* _DATA RECORDS_
(* ===== verification/AuthzConfig.v ===== *)
(** * csar-authz configuration (src/authzconfig/config.go)

    The schema, its defaults and validate.  Decoding YAML (with the expansion of
    EnvExpand.v) is an argument of [LoadFromBytes].  Sections shared with other
    services are those of Duration.v ([Sections]) and StsClient.v. *)
From S2P Require Import Prelude GoStrings StsClient Duration.
Import Sections.
Local Open Scope string_scope.

Record PermissionConfig := MkPermission { Resource : string; Action : string }.

Record RoleConfig := MkRole {
  Name : string; Description : string; Parents : list string; Permissions : list PermissionConfig }.

Record AssignmentConfig := MkAssignment { as_Subject : string; as_Roles : list string; as_ScopeType : string; as_ScopeID : string }.

Record BootstrapAssignment := MkBootstrap { ba_Subject : string; ba_Role : string; ba_ScopeType : string; ba_ScopeID : string }.

Record PolicyConfig := MkPolicy { Roles : list RoleConfig; Assignments : list AssignmentConfig }.

Record AdminConfig := MkAdmin {
  ad_Enabled : bool; ad_Addr : string; ad_TLS : TLSSection; AllowedClientCN : string;
  DelegatableRoles : list string; AuditRequired : bool; ServiceAssignableRoles : list string }.

Record StoreConfig := MkStore { Backend : string; st_DSN : string }.

Record GRPCConfig := MkGRPC { Reflection : bool }.

Record AuthnConfig := MkAuthn {
  an_Enabled : bool; JWKSURL : string; an_PublicKeyFile : string; an_Issuer : string; an_Audience : string;
  ClockSkew : Z; SubjectClaim : string; CacheTTL : Z; JWKSTLS : TLSSection }.

Record Config := MkConfig {
  c_ListenAddr : string; TLS : TLSSection; Health : HealthSection; ProbeSidecar : ProbeSidecarSection;
  GRPC : GRPCConfig; Authn : AuthnConfig; Store : StoreConfig; Policy : PolicyConfig; Admin : AdminConfig;
  Audit : ServiceAuthConfig; AuditOutboxEnabled : bool; BootstrapAssignments : list BootstrapAssignment }.

(** The errors, with the indices they report. *)
Inductive cfg_error :=
| ESection (e : section_error)
| ERoleName (i : nat)
| EDuplicateRole (i : nat)
| EParent (i : nat) (parent : string)
| EResource (i j : nat)
| EAction (i j : nat)
| EAssignments
| EServiceRoleEmpty (i : nat)
| EServiceRoleUndefined (i : nat)
| ESubject (i : nat)
| EBootRole (i : nat)
| EBootUndefined (i : nat)
| EScopeType (i : nat)
| EBackend
| EStoreDSN
| ENoKeySource
| ETwoKeySources
| EOutbox
| EAudit (missing : list string)
| EParse.

Definition applyDefaults (c : Config) : Config :=
  let an := Authn c in
  let st := Store c in
  let ad := Admin c in
  {| c_ListenAddr := or_default (c_ListenAddr c) ":9090";
     TLS := TLS c;
     Health := Health_WithDefaults (Health c);
     ProbeSidecar := ProbeSidecar_WithDefault (ProbeSidecar c) ":9091";
     GRPC := GRPC c;
     Authn := MkAuthn (an_Enabled an) (JWKSURL an) (an_PublicKeyFile an) (an_Issuer an) (an_Audience an)
                (if an_Enabled an && (ClockSkew an =? 0)%Z then (30 * Second)%Z else ClockSkew an)
                (or_default (SubjectClaim an) "sub")
                (if an_Enabled an && (CacheTTL an =? 0)%Z then (5 * Minute)%Z else CacheTTL an)
                (JWKSTLS an);
     Store := MkStore (or_default (Backend st) "memory") (st_DSN st);
     Policy := Policy c;
     Admin := MkAdmin (ad_Enabled ad) (if ad_Enabled ad && (ad_Addr ad ==s "") then ":9092" else ad_Addr ad)
                (ad_TLS ad) (AllowedClientCN ad) (DelegatableRoles ad) (AuditRequired ad) (ServiceAssignableRoles ad);
     Audit := Audit c;
     AuditOutboxEnabled := AuditOutboxEnabled c;
     BootstrapAssignments := BootstrapAssignments c |}.

Definition check_permission (i j : nat) (p : PermissionConfig) : result cfg_error unit :=
  if Resource p ==s "" then Err (EResource i j)
  else if Action p ==s "" then Err (EAction i j)
  else Ok tt.

(** One turn of the loop over the roles; [roleNames] as it comes in. *)
Definition check_role (roleNames : gset string) (i : nat) (r : RoleConfig) : result cfg_error (gset string) :=
  if Name r ==s "" then Err (ERoleName i)
  else if decide (Name r ∈ roleNames) then Err (EDuplicateRole i)
  else
    let roleNames := {[ Name r ]} ∪ roleNames in
    let? _ := loop (fun _ p => if decide (p ∈ roleNames) then Ok tt else Err (EParent i p)) 0 (Parents r) in
    let? _ := loop (check_permission i) 0 (Permissions r) in
    Ok roleNames.

Fixpoint check_roles (roleNames : gset string) (i : nat) (rs : list RoleConfig) : result cfg_error (gset string) :=
  match rs with
  | [] => Ok roleNames
  | r :: rs' => let? names := check_role roleNames i r in check_roles names (S i) rs'
  end.

Definition check_service_role (roleNames : gset string) (i : nat) (role : string) : result cfg_error unit :=
  if role ==s "" then Err (EServiceRoleEmpty i)
  else if decide (role ∈ roleNames) then Ok tt
  else Err (EServiceRoleUndefined i).

Definition check_bootstrap (roleNames : gset string) (i : nat) (ba : BootstrapAssignment) : result cfg_error unit :=
  if ba_Subject ba ==s "" then Err (ESubject i)
  else if ba_Role ba ==s "" then Err (EBootRole i)
  else if negb (bool_decide (ba_Role ba ∈ roleNames)) then Err (EBootUndefined i)
  else if ba_ScopeType ba ==s "" then Err (EScopeType i)
  else Ok tt.

Definition check_store (st : StoreConfig) : result cfg_error unit :=
  if negb (oneof (Backend st) ["memory"; "postgres"]) then Err EBackend
  else if (Backend st ==s "postgres") && (st_DSN st ==s "") then Err EStoreDSN
  else Ok tt.

Definition check_authn (an : AuthnConfig) : result cfg_error unit :=
  if an_Enabled an then
    let hasJWKS := JWKSURL an !=s "" in
    let hasKey := an_PublicKeyFile an !=s "" in
    if negb hasJWKS && negb hasKey then Err ENoKeySource
    else if hasJWKS && hasKey then Err ETwoKeySources
    else Ok tt
  else Ok tt.

Definition validate (c : Config) : result cfg_error unit :=
  let? _ := map_err ESection (TLS_Validate (TLS c)) in
  let? roleNames := check_roles ∅ 0 (Roles (Policy c)) in
  let? _ := (match Assignments (Policy c) with [] => Ok tt | _ => Err EAssignments end) in
  let? _ := loop (check_service_role roleNames) 0 (ServiceAssignableRoles (Admin c)) in
  let? _ := loop (check_bootstrap roleNames) 0 (BootstrapAssignments c) in
  let? _ := check_store (Store c) in
  let? _ := check_authn (Authn c) in
  let? _ := (if AuditOutboxEnabled c && ((Backend (Store c) !=s "postgres") || negb (IsConfigured (Audit c)))
             then Err EOutbox else Ok tt) in
  map_err EAudit (Validate (Audit c)).

Section load.
(** configutil.UnmarshalYAMLWithEnv into a Config. *)
Context (Unmarshal : string -> option Config).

* _TASK GOAL_
Which lines in the records above contain the word "EBootRole"? Return each of them.

* _RESPONSE TO THE TASK_
| EBootRole (i : nat)
  else if ba_Role ba ==s "" then Err (EBootRole i)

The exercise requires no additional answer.